Terug naar overzicht

My experience with Google Big Query

Gepubliceerd: 16 december 2015 Auteur: Charalampos Sarantopoulos Categorie: Java & Web

What is my experience with the Google Big Query platform for performing time consuming and complicated operations? Discover it in my blog! Let me share with you the procedure I followed to perform a big query on Google cloud.

In order to access the Google cloud Big Query, a Google account is required. I used the same account as the one used for Google prediction API . So, the only thing I had to do is to create a new bucket in an existing project, where I had to upload my data to be queried.

My dataset

The database I will use contains information about twitter users.

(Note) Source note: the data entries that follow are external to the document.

(* ===== verification/Hmsg.v ===== *)
(** Hmsg: the message of the bus, [include/hmsg.h].

    The header [hmsg_t] is 32 bytes in memory, little-endian (x86-64 and
    aarch64, the targets of CMakeLists.txt; the unpack settings of both
    programs say [ENCODE_BY_LITTEL_ENDIAN]), followed by the payload (a flexible
    array member).  [hmsg_bytes] lays a message out, [hmsg_cast] is
    the cast of [buf] to [hmsg_t*].  The macros are definitions of the same name. *)

From S2P Require Import Prelude.

(** ** Constants *)

Definition HMSG_MAGIC : Z := 0x55AA.
Definition HMSG_APPID_BROKER : Z := 0xFFFE.
Definition HMSG_APPID_EVERYONR : Z := 0xFFFF.
Definition HMSG_FCMD_REGISTER : Z := 0x00.
Definition HMSG_FCMD_DATA : Z := 0x10.
Definition HMSG_FCMD_SUB : Z := 0x20.
Definition HMSG_FCMD_UNSUB : Z := 0x30.
Definition HMSG_FDATA_PUBSUB : Z := 0x00.
Definition HMSG_FDATA_REQUEST : Z := 0x01.
Definition HMSG_FDATA_REPOND : Z := 0x02.
Definition HMSG_MSGID_STATUS : Z := 0x0000.
Definition HMSG_PATLOAD_SIZE_MAX : Z := 1024 * 1024 * 64.

(** ** The message *)

Record hmsg_t := Hmsg {
  msg_magic : Z;          (* uint16_t *)
  msg_crc_head : Z;       (* uint16_t *)
  msg_version : Z;        (* uint8_t *)
  msg_flags : Z;          (* uint8_t *)
  msg_topic : Z;          (* uint16_t *)
  msg_from : Z;           (* uint16_t *)
  msg_to : Z;             (* uint16_t *)
  msg_seq : Z;            (* uint32_t *)
  msg_timestamp_us : Z;   (* uint64_t *)
  msg_crc_payload : Z;    (* uint32_t *)
  msg_payload_size : Z;   (* uint32_t *)
  msg_payload : list Z    (* char payload[] *)
}.

#[global] Instance hmsg_eq_dec : EqDecision hmsg_t.
Proof. solve_decision. Defined.

(** [sizeof(hmsg_t)] and [offsetof(hmsg_t, payload_size)]. *)
Definition sizeof_hmsg : Z := 32.
Definition offsetof_payload_size : Z := 28.

(** Every field is within the width of its C type. *)
Definition hmsg_wf (m : hmsg_t) : Prop :=
  in_u 16 (msg_magic m) /\ in_u 16 (msg_crc_head m) /\
  in_u 8 (msg_version m) /\ in_u 8 (msg_flags m) /\ in_u 16 (msg_topic m) /\
  in_u 16 (msg_from m) /\ in_u 16 (msg_to m) /\ in_u 32 (msg_seq m) /\
  in_u 64 (msg_timestamp_us m) /\ in_u 32 (msg_crc_payload m) /\
  in_u 32 (msg_payload_size m) /\ Forall is_byte (msg_payload m).

(** The members of the header in order, with their sizes: they need no
    padding. *)
Definition hmsg_fields (m : hmsg_t) : list (nat * Z) :=
  [(2, msg_magic m); (2, msg_crc_head m); (1, msg_version m); (1, msg_flags m);
   (2, msg_topic m); (2, msg_from m); (2, msg_to m); (4, msg_seq m);
   (8, msg_timestamp_us m); (4, msg_crc_payload m); (4, msg_payload_size m)]%nat.

(** The header in memory. *)
Definition hmsg_head (m : hmsg_t) : list Z := layout (hmsg_fields m).

Definition hmsg_bytes (m : hmsg_t) : list Z := hmsg_head m ++ msg_payload m.

(** The cast of [buf] to [hmsg_t*]: the fields as the memory at [buf] holds them.  [None]
    when the memory at [buf] ends within the header. *)
Definition hmsg_cast (buf : list Z) : option hmsg_t :=
  if decide (sizeof_hmsg <= Z.of_nat (length buf)) then
    Some (Hmsg (read_le 2 0 buf) (read_le 2 2 buf) (read_le 1 4 buf)
               (read_le 1 5 buf) (read_le 2 6 buf) (read_le 2 8 buf)
               (read_le 2 10 buf) (read_le 4 12 buf) (read_le 8 16 buf)
               (read_le 4 24 buf) (read_le 4 28 buf) (drop 32 buf))
  else None.

(** ** Macros *)

(** [HMSG_HEAD_VALID(msg,len)]; [len] is an [int], compared with [size_t]
    values after conversion and with the [int] constant before it. *)
Definition HMSG_HEAD_VALID (msg : hmsg_t) (len : Z) : bool :=
  (HMSG_MAGIC =? msg_magic msg) && (sizeof_hmsg <=? u64 len)
  && (len <=? HMSG_PATLOAD_SIZE_MAX)
  && (u64 len =? sizeof_hmsg + msg_payload_size msg).

Definition HMSG_FLAGS (FCMD FDATA : Z) : Z := Z.lor FCMD FDATA.
Definition HMSG_FLAGS_CMD (FLAGS : Z) : Z := Z.land FLAGS 0xF0.
Definition HMSG_FLAGS_DATA (FLAGS : Z) : Z := Z.land FLAGS 0x0F.

(** The value is an [int]; the shift of a version above 127 wraps, as gcc
    documents for a signed left shift. *)
Definition HMSG_TOPICEX (VER FLAGS TPC : Z) : Z :=
  s32 (Z.lor (Z.lor (Z.shiftl VER 24) (Z.shiftl FLAGS 16)) TPC).
Definition HMSG_TOPICEX_INMSG (msg : hmsg_t) : Z :=
  HMSG_TOPICEX (msg_version msg) (msg_flags msg) (msg_topic msg).

(** ** Layout lemmas *)

Lemma length_hmsg_head m : length (hmsg_head m) = 32%nat.
Proof. reflexivity. Qed.

Lemma length_hmsg_bytes m :
  Z.of_nat (length (hmsg_bytes m)) = sizeof_hmsg + Z.of_nat (length (msg_payload m)).
Proof. unfold hmsg_bytes. rewrite length_app, length_hmsg_head. unfold sizeof_hmsg. lia. Qed.

(** ** Round trips *)

(** Casting the bytes of a well-formed message gives the message back. *)
Lemma hmsg_cast_bytes (m : hmsg_t) :
  hmsg_wf m -> hmsg_cast (hmsg_bytes m) = Some m.
Proof.
  intros (H1 & H2 & H3 & H4 & H5 & H6 & H7 & H8 & H9 & H10 & H11 & _).
  unfold hmsg_cast.
  rewrite decide_True by (rewrite length_hmsg_bytes; unfold sizeof_hmsg; lia).
  pose proof (fun i w z => read_layout (hmsg_fields m) i w z (msg_payload m)) as R.
  unfold hmsg_bytes, hmsg_head.
  transitivity (Some (Hmsg (msg_magic m) (msg_crc_head m) (msg_version m) (msg_flags m)
    (msg_topic m) (msg_from m) (msg_to m) (msg_seq m) (msg_timestamp_us m)
    (msg_crc_payload m) (msg_payload_size m) (msg_payload m))); [|by destruct m].
  do 2 f_equal;
    [ exact (R 0%nat _ _ eq_refl H1) | exact (R 1%nat _ _ eq_refl H2)
    | exact (R 2%nat _ _ eq_refl H3) | exact (R 3%nat _ _ eq_refl H4)
    | exact (R 4%nat _ _ eq_refl H5) | exact (R 5%nat _ _ eq_refl H6)
    | exact (R 6%nat _ _ eq_refl H7) | exact (R 7%nat _ _ eq_refl H8)
    | exact (R 8%nat _ _ eq_refl H9) | exact (R 9%nat _ _ eq_refl H10)
    | exact (R 10%nat _ _ eq_refl H11) ].
Qed.

Lemma hmsg_cast_wf (buf : list Z) (m : hmsg_t) :
  Forall is_byte buf -> hmsg_cast buf = Some m -> hmsg_wf m.
Proof.
  intros Hb. unfold hmsg_cast. case_decide as Hl; [|done]. intros [= <-].
  unfold sizeof_hmsg in Hl. unfold hmsg_wf; cbn [msg_magic msg_crc_head msg_version msg_flags
    msg_topic msg_from msg_to msg_seq msg_timestamp_us msg_crc_payload msg_payload_size msg_payload].
  pose proof (fun w off => read_le_range w off buf Hb) as R.
  split_and!;
    [ apply (R 2 0)%nat | apply (R 2 2)%nat | apply (R 1 4)%nat | apply (R 1 5)%nat
    | apply (R 2 6)%nat | apply (R 2 8)%nat | apply (R 2 10)%nat | apply (R 4 12)%nat
    | apply (R 8 16)%nat | apply (R 4 24)%nat | apply (R 4 28)%nat | by apply Forall_drop ]; lia.
Qed.

(** Conversely the bytes of the message read from a buffer are the buffer. *)
Lemma hmsg_bytes_cast (buf : list Z) (m : hmsg_t) :
  Forall is_byte buf -> hmsg_cast buf = Some m -> hmsg_bytes m = buf.
Proof.
  intros Hb. unfold hmsg_cast. case_decide as Hl; [|done]. intros [= <-].
  unfold hmsg_bytes, hmsg_head, sizeof_hmsg in *.
  change (hmsg_fields _) with (reads 0 [2;2;1;1;2;2;2;4;8;4;4]%nat buf).
  rewrite layout_reads by (done || (simpl; lia)).
  apply take_drop.
Qed.


(** ** The checks on a received message *)

(** [HMSG_HEAD_VALID] accepts a buffer exactly when the magic matches, the
    buffer is at most 64 MiB and its length is the header plus the announced
    payload; then the payload bytes the handlers read are the bytes that follow
    the header, none missing and none left over. *)
Theorem head_valid_frame (buf : list Z) (m : hmsg_t) (len : Z) :
  hmsg_cast buf = Some m -> len = Z.of_nat (length buf) -> len < 2 ^ 31 ->
  HMSG_HEAD_VALID m len = true <->
  msg_magic m = HMSG_MAGIC /\ len <= HMSG_PATLOAD_SIZE_MAX /\
  Z.of_nat (length (msg_payload m)) = msg_payload_size m.
Proof.
  unfold hmsg_cast. case_decide as Hl; [|done]. intros [= <-] -> Hlt.
  unfold HMSG_HEAD_VALID, sizeof_hmsg in *. cbn -[read_le].
  rewrite length_drop. unfold u64. rewrite uwrap_small by (unfold in_u; lia).
  rewrite !andb_true_iff, !Z.eqb_eq, !Z.leb_le. lia.
Qed.

(** A message as a sender builds it: the magic, and a payload of the announced
    size within the limit. *)
Definition hmsg_frame (m : hmsg_t) : Prop :=
  hmsg_wf m /\ msg_magic m = HMSG_MAGIC /\
  Z.of_nat (length (msg_payload m)) = msg_payload_size m /\
  sizeof_hmsg + msg_payload_size m <= HMSG_PATLOAD_SIZE_MAX.

#[export] Instance is_byte_dec b : Decision (is_byte b).
Proof. unfold is_byte. apply _. Defined.
#[export] Instance hmsg_wf_dec m : Decision (hmsg_wf m).
Proof. unfold hmsg_wf. apply _. Defined.
#[export] Instance hmsg_frame_dec m : Decision (hmsg_frame m).
Proof. unfold hmsg_frame. apply _. Defined.

Lemma hmsg_frame_valid m :
  hmsg_frame m -> HMSG_HEAD_VALID m (Z.of_nat (length (hmsg_bytes m))) = true.
Proof.
  intros (_ & Hm & Hp & Hmax). unfold HMSG_HEAD_VALID. rewrite length_hmsg_bytes, Hm, Hp.
  unfold HMSG_PATLOAD_SIZE_MAX, sizeof_hmsg in *. unfold u64.
  rewrite uwrap_small by (unfold in_u; lia).
  rewrite !andb_true_iff, !Z.eqb_eq, !Z.leb_le. lia.
Qed.

Lemma hmsg_bytes_bytes m : hmsg_wf m -> Forall is_byte (hmsg_bytes m).
Proof.
  intros Hm. unfold hmsg_bytes. apply Forall_app. split; [|by apply Hm].
  unfold hmsg_head, layout. apply Forall_bind, Forall_true. intros f. apply le_bytes_bytes.
Qed.

(** A negative or oversized [readbytes] is refused whatever the bytes say. *)
Lemma head_valid_bounds m len :
  - 2 ^ 31 <= len < 2 ^ 31 -> HMSG_HEAD_VALID m len = true ->
  0 <= msg_payload_size m < 2 ^ 32 -> sizeof_hmsg <= len <= HMSG_PATLOAD_SIZE_MAX.
Proof.
  intros Hr H Hp. unfold HMSG_HEAD_VALID in H.
  rewrite !andb_true_iff, !Z.eqb_eq, !Z.leb_le in H.
  destruct H as [[[_ H1] H2] H3]. unfold sizeof_hmsg in *.
  destruct (decide (0 <= len)) as [Hn|Hn].
  - unfold u64 in *. rewrite uwrap_small in * by (unfold in_u; lia). lia.
  - exfalso. assert (u64 len = len + 2 ^ 64) as E; [|lia].
    unfold u64, uwrap. rewrite <- (Z.mod_add len 1) by lia. apply Z.mod_small. lia.
Qed.

(** ** Topic keys *)

Lemma topicex_sum ver flags tpc :
  in_u 8 flags -> in_u 16 tpc ->
  HMSG_TOPICEX ver flags tpc = s32 (ver * 2 ^ 24 + flags * 2 ^ 16 + tpc).
Proof.
  unfold in_u. intros Hf Ht. unfold HMSG_TOPICEX. f_equal.
  replace (Z.lor (Z.shiftl ver 24) (Z.shiftl flags 16))
    with (Z.shiftl (ver * 2 ^ 8 + flags) 16).
  - rewrite lor_shiftl_add by lia. lia.
  - rewrite <- (lor_shiftl_add ver flags 8), Z.shiftl_lor, Z.shiftl_shiftl by lia. done.
Qed.

(** With version 0 and flags below 128 the key is the plain number. *)
Lemma topicex_v0 flags tpc :
  0 <= flags < 128 -> in_u 16 tpc -> HMSG_TOPICEX 0 flags tpc = flags * 2 ^ 16 + tpc.
Proof.
  intros Hf Ht. rewrite topicex_sum by (unfold in_u in *; lia).
  unfold s32. rewrite swrap_small; unfold in_s, in_u in *; lia.
Qed.

Lemma topicex_range ver flags tpc : in_s 32 (HMSG_TOPICEX ver flags tpc).
Proof. by apply swrap_range. Qed.

Lemma topicex_inmsg_range m : in_s 32 (HMSG_TOPICEX_INMSG m).
Proof. exact (topicex_range (msg_version m) (msg_flags m) (msg_topic m)). Qed.

(** Two messages have the same topic key only when version, flags and topic
    agree. *)
Lemma topicex_inj ver ver' flags flags' tpc tpc' :
  in_u 8 ver -> in_u 8 flags -> in_u 16 tpc ->
  in_u 8 ver' -> in_u 8 flags' -> in_u 16 tpc' ->
  HMSG_TOPICEX ver flags tpc = HMSG_TOPICEX ver' flags' tpc' ->
  ver = ver' /\ flags = flags' /\ tpc = tpc'.
Proof.
  intros Hv Hf Ht Hv' Hf' Ht' H. rewrite !topicex_sum in H by done.
  unfold in_u in *.
  assert (ver * 2 ^ 24 + flags * 2 ^ 16 + tpc = ver' * 2 ^ 24 + flags' * 2 ^ 16 + tpc') as E.
  { apply (f_equal (uwrap 32)) in H. unfold s32 in H.
    rewrite !uwrap_swrap in H by lia. rewrite !uwrap_small in H by (unfold in_u; lia). done. }
  lia.
Qed.

(** The flags of a subscription key: the data kind with the [DATA] command. *)
Lemma flags_data_byte flags : in_u 8 flags -> 0 <= HMSG_FLAGS_DATA flags < 16.
Proof. intros H. unfold HMSG_FLAGS_DATA. change 0x0F with (2 ^ 4 - 1).
  rewrite land_mask by lia. apply Z.mod_pos_bound. lia. Qed.

Lemma flags_sub_range flags :
  in_u 8 flags -> 16 <= HMSG_FLAGS HMSG_FCMD_DATA (HMSG_FLAGS_DATA flags) < 32.
Proof.
  intros H. assert (((16 <=? HMSG_FLAGS HMSG_FCMD_DATA (HMSG_FLAGS_DATA flags))
    && (HMSG_FLAGS HMSG_FCMD_DATA (HMSG_FLAGS_DATA flags) <? 32)) = true) as E.
  { revert flags H. by apply byte_forall. }
  rewrite andb_true_iff in E. lia.
Qed.

Lemma flags_cmd_sub flags :
  HMSG_FLAGS_CMD flags = HMSG_FCMD_SUB -> Z.land HMSG_FCMD_SUB flags <> 0.
Proof.
  unfold HMSG_FLAGS_CMD. intros H E.
  assert (Z.land (Z.land flags 0xF0) HMSG_FCMD_SUB = 0) as E'; [|by rewrite H in E'].
  by rewrite <- Z.land_assoc, (Z.land_comm flags).
Qed.

(** The key that a subscription is kept under. *)
Lemma topicex_data_range flags tpc :
  in_u 8 flags -> in_u 16 tpc ->
  0 <= HMSG_TOPICEX 0 (u8 (HMSG_FLAGS HMSG_FCMD_DATA (HMSG_FLAGS_DATA flags))) tpc < 2 ^ 31.
Proof.
  intros Hf Ht. pose proof (flags_sub_range flags Hf) as Hr.
  unfold u8. rewrite uwrap_small by (unfold in_u; lia).
  rewrite topicex_v0 by (lia || done). unfold in_u in Ht. lia.
Qed.

(** The topic key of a message, [HMSG_TOPICEX] as a 32-bit [int], identifies
    version, flags and topic: it loses nothing, even where the version byte makes
    it negative; and a subscription to (data kind, topic) is kept under exactly
    the key of the version-0 data messages with that kind and topic. *)
Theorem topic_key_exact (ver flags tpc flags' tpc' : Z) :
  in_u 8 ver -> in_u 8 flags -> in_u 16 tpc -> in_u 8 flags' -> in_u 16 tpc' ->
  HMSG_TOPICEX ver flags tpc
    = HMSG_TOPICEX 0 (u8 (HMSG_FLAGS HMSG_FCMD_DATA (HMSG_FLAGS_DATA flags'))) tpc' <->
  ver = 0 /\ flags = HMSG_FLAGS HMSG_FCMD_DATA (HMSG_FLAGS_DATA flags') /\ tpc = tpc'.
Proof.
  intros Hv Hf Ht Hf' Ht'. pose proof (flags_sub_range flags' Hf') as Hr.
  set (k := HMSG_FLAGS HMSG_FCMD_DATA (HMSG_FLAGS_DATA flags')) in *.
  assert (in_u 8 k) as Hk by (unfold in_u; lia). unfold u8. rewrite (uwrap_small 8 k Hk). split.
  - by apply topicex_inj.
  - by intros (-> & -> & ->).
Qed.

(** ** Witnesses *)

Definition sample_msg : hmsg_t := Hmsg HMSG_MAGIC 0 0 0x10 5 7 8 3 0 0 3 [1; 2; 255].


Lemma head_valid_frame_witness : HMSG_HEAD_VALID sample_msg 35 = true.
Proof.
  apply (head_valid_frame (hmsg_bytes sample_msg) sample_msg 35);
    [decided|reflexivity|reflexivity|].
  split; [reflexivity|]. split; [discriminate|reflexivity].
Defined.

Lemma topic_key_exact_witness :
  HMSG_TOPICEX 200 16 5 <> HMSG_TOPICEX 0 (u8 (HMSG_FLAGS HMSG_FCMD_DATA (HMSG_FLAGS_DATA 32))) 5.
Proof.
  intros E. apply (topic_key_exact 200 16 5 32 5) in E; [|decided..].
  destruct E as [E _]. discriminate.
Defined.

This database was created in order to predict the gender of the twitter user based on different features of a twitter account (name, picture, tweets, theme etc.) It contains several tables but I’m only interested in two; the t_tus_twitteruser and thet_tjs_twitteruser_json. The t_tus_twitteruser among others contains the id of the user, the screenname, the prediction based on the name, the confidence of the prediction and so on. The t_tjs_twitteruser_jsoncontains the id of the twitter user and a json file with all the attributes of this user, as fetched by the Twitter API.

From each of the two tables, I created a subset to use for querying purposes. I did that because the data were initially stored in a MySQL database and was not easy to create dump files of such a size.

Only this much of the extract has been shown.